TASK TO COMPLETE:
Return only that part of the material below which starts with the line containing "- [datetime.now] reads" and goes on through the line containing "match s with EmptyString", restated exactly.

******************************

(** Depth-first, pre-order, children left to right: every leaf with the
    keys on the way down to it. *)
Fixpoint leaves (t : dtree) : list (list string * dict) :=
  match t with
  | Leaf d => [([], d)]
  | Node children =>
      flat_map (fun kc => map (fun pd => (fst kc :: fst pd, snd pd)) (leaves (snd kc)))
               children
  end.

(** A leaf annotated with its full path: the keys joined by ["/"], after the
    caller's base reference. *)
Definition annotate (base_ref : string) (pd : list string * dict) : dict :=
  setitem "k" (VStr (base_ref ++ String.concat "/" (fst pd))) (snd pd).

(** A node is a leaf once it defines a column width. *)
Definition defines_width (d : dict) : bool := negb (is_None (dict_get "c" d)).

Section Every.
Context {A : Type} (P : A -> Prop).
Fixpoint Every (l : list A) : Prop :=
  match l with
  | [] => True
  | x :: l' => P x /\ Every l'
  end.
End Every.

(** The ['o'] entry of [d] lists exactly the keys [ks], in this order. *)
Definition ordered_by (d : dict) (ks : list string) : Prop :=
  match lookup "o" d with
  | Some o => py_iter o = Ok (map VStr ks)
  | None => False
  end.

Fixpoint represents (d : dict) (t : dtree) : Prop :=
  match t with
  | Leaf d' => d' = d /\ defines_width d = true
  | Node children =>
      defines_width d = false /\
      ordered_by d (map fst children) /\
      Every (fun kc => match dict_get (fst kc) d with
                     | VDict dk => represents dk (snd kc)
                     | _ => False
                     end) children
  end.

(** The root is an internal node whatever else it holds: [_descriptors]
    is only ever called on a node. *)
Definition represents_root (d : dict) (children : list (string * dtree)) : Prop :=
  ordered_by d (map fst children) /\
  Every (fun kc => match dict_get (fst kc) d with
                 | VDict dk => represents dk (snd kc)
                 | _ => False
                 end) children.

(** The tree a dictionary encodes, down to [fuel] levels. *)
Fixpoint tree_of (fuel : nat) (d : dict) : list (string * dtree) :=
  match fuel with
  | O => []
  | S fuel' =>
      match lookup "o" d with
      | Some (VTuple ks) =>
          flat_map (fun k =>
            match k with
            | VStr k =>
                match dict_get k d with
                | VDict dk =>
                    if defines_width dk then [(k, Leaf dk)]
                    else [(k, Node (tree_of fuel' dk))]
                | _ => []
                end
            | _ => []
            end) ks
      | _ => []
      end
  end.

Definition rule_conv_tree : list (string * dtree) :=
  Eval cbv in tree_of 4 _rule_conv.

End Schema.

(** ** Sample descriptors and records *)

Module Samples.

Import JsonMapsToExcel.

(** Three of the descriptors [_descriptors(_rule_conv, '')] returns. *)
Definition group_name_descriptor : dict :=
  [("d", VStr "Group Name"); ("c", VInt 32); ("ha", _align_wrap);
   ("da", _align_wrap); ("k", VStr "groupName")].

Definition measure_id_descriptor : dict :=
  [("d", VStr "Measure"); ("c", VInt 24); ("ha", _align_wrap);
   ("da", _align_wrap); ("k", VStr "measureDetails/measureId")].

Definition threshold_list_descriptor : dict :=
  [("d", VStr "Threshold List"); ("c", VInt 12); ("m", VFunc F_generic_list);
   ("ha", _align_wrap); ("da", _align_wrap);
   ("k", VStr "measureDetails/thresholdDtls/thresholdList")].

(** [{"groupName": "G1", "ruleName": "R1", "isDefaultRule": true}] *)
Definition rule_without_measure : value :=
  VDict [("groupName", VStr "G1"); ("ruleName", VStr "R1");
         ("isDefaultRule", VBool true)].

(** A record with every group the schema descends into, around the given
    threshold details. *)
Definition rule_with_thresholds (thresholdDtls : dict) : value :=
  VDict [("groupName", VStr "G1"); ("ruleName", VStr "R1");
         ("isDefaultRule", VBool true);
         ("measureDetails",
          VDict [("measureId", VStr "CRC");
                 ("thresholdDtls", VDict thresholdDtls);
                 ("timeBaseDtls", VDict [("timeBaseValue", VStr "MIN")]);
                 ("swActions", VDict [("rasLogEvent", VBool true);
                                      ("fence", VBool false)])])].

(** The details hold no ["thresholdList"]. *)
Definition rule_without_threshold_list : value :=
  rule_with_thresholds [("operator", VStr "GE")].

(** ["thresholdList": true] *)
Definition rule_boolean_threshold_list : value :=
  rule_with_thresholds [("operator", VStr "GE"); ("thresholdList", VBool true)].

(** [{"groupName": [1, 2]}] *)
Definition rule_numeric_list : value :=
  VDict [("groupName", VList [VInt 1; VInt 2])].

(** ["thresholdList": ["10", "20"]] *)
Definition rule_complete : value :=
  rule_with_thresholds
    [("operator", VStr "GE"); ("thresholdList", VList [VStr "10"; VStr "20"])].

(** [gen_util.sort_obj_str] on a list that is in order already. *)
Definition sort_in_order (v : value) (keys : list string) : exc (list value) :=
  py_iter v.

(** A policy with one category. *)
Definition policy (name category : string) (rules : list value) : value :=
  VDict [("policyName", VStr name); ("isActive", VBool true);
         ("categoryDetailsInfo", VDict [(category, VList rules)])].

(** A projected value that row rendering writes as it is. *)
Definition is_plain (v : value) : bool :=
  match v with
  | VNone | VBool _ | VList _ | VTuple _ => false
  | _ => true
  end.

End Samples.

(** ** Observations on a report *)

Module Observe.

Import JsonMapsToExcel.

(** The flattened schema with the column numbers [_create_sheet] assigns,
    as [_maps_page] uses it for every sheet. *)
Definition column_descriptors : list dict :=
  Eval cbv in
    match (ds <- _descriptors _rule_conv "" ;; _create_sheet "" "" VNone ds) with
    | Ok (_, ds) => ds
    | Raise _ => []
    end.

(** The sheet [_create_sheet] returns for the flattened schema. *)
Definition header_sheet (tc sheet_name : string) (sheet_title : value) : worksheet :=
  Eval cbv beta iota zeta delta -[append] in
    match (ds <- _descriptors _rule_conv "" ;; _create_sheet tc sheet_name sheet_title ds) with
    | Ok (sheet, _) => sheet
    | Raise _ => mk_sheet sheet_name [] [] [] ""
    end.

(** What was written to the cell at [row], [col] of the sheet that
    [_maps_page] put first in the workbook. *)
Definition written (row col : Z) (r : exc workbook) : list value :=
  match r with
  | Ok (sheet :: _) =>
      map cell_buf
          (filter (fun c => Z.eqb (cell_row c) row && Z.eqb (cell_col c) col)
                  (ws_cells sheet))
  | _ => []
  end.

******************************

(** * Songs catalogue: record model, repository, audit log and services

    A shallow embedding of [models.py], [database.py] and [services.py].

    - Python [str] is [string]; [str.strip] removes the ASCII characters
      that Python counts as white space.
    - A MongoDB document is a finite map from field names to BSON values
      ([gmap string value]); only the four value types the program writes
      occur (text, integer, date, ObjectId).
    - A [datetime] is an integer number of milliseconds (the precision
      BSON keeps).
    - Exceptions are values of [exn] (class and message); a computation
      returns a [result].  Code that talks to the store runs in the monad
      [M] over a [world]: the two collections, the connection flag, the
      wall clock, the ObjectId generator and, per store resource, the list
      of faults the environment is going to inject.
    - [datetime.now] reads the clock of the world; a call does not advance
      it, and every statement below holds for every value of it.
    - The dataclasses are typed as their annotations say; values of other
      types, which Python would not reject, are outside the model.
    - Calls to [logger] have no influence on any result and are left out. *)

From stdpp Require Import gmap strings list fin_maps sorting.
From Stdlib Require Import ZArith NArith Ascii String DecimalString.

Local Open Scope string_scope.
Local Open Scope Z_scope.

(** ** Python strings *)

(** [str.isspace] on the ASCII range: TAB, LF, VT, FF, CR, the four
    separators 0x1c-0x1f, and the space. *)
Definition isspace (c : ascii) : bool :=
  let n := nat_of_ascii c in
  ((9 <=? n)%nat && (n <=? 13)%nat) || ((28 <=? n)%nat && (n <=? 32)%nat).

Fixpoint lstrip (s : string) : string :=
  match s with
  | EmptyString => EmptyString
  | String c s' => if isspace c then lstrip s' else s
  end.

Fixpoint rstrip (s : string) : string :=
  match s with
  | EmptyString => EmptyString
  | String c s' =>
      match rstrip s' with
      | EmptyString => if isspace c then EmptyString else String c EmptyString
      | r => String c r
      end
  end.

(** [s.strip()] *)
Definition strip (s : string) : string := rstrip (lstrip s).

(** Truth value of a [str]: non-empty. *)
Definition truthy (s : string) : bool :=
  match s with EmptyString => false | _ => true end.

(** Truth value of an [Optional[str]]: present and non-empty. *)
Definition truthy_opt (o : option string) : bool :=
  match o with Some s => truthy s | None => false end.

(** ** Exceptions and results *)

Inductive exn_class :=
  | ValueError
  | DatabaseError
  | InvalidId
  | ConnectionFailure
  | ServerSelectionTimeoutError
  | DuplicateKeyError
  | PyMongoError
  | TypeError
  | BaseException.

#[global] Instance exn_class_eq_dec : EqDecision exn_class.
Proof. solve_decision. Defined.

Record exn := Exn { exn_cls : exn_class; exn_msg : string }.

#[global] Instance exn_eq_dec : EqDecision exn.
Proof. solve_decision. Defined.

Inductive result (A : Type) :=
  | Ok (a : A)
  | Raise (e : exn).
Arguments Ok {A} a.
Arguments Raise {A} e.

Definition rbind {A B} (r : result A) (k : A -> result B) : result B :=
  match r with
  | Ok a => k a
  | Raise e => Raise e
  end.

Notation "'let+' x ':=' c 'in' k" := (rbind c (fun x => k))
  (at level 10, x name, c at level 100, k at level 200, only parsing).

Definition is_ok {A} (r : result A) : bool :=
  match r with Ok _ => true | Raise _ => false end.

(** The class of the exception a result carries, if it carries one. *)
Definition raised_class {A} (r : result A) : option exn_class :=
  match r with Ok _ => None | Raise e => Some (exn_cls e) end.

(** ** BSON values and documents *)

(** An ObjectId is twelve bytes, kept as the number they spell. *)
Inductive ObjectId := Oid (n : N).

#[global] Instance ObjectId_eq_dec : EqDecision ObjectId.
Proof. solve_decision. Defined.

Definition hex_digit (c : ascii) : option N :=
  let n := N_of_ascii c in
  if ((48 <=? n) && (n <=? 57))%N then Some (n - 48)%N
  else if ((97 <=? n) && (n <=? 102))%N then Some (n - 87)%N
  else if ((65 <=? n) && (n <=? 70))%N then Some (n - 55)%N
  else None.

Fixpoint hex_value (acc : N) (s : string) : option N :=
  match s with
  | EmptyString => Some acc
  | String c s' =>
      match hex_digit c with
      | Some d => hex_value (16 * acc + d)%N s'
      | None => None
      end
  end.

******************************

RESULT FOR THIS TASK:
    - [datetime.now] reads the clock of the world; a call does not advance
      it, and every statement below holds for every value of it.
    - The dataclasses are typed as their annotations say; values of other
      types, which Python would not reject, are outside the model.
    - Calls to [logger] have no influence on any result and are left out. *)

From stdpp Require Import gmap strings list fin_maps sorting.
From Stdlib Require Import ZArith NArith Ascii String DecimalString.

Local Open Scope string_scope.
Local Open Scope Z_scope.

(** ** Python strings *)

(** [str.isspace] on the ASCII range: TAB, LF, VT, FF, CR, the four
    separators 0x1c-0x1f, and the space. *)
Definition isspace (c : ascii) : bool :=
  let n := nat_of_ascii c in
  ((9 <=? n)%nat && (n <=? 13)%nat) || ((28 <=? n)%nat && (n <=? 32)%nat).

Fixpoint lstrip (s : string) : string :=
  match s with
  | EmptyString => EmptyString
  | String c s' => if isspace c then lstrip s' else s
  end.

Fixpoint rstrip (s : string) : string :=
  match s with
  | EmptyString => EmptyString
  | String c s' =>
      match rstrip s' with
      | EmptyString => if isspace c then EmptyString else String c EmptyString
      | r => String c r
      end
  end.

(** [s.strip()] *)
Definition strip (s : string) : string := rstrip (lstrip s).

(** Truth value of a [str]: non-empty. *)
Definition truthy (s : string) : bool :=
  match s with EmptyString => false | _ => true end.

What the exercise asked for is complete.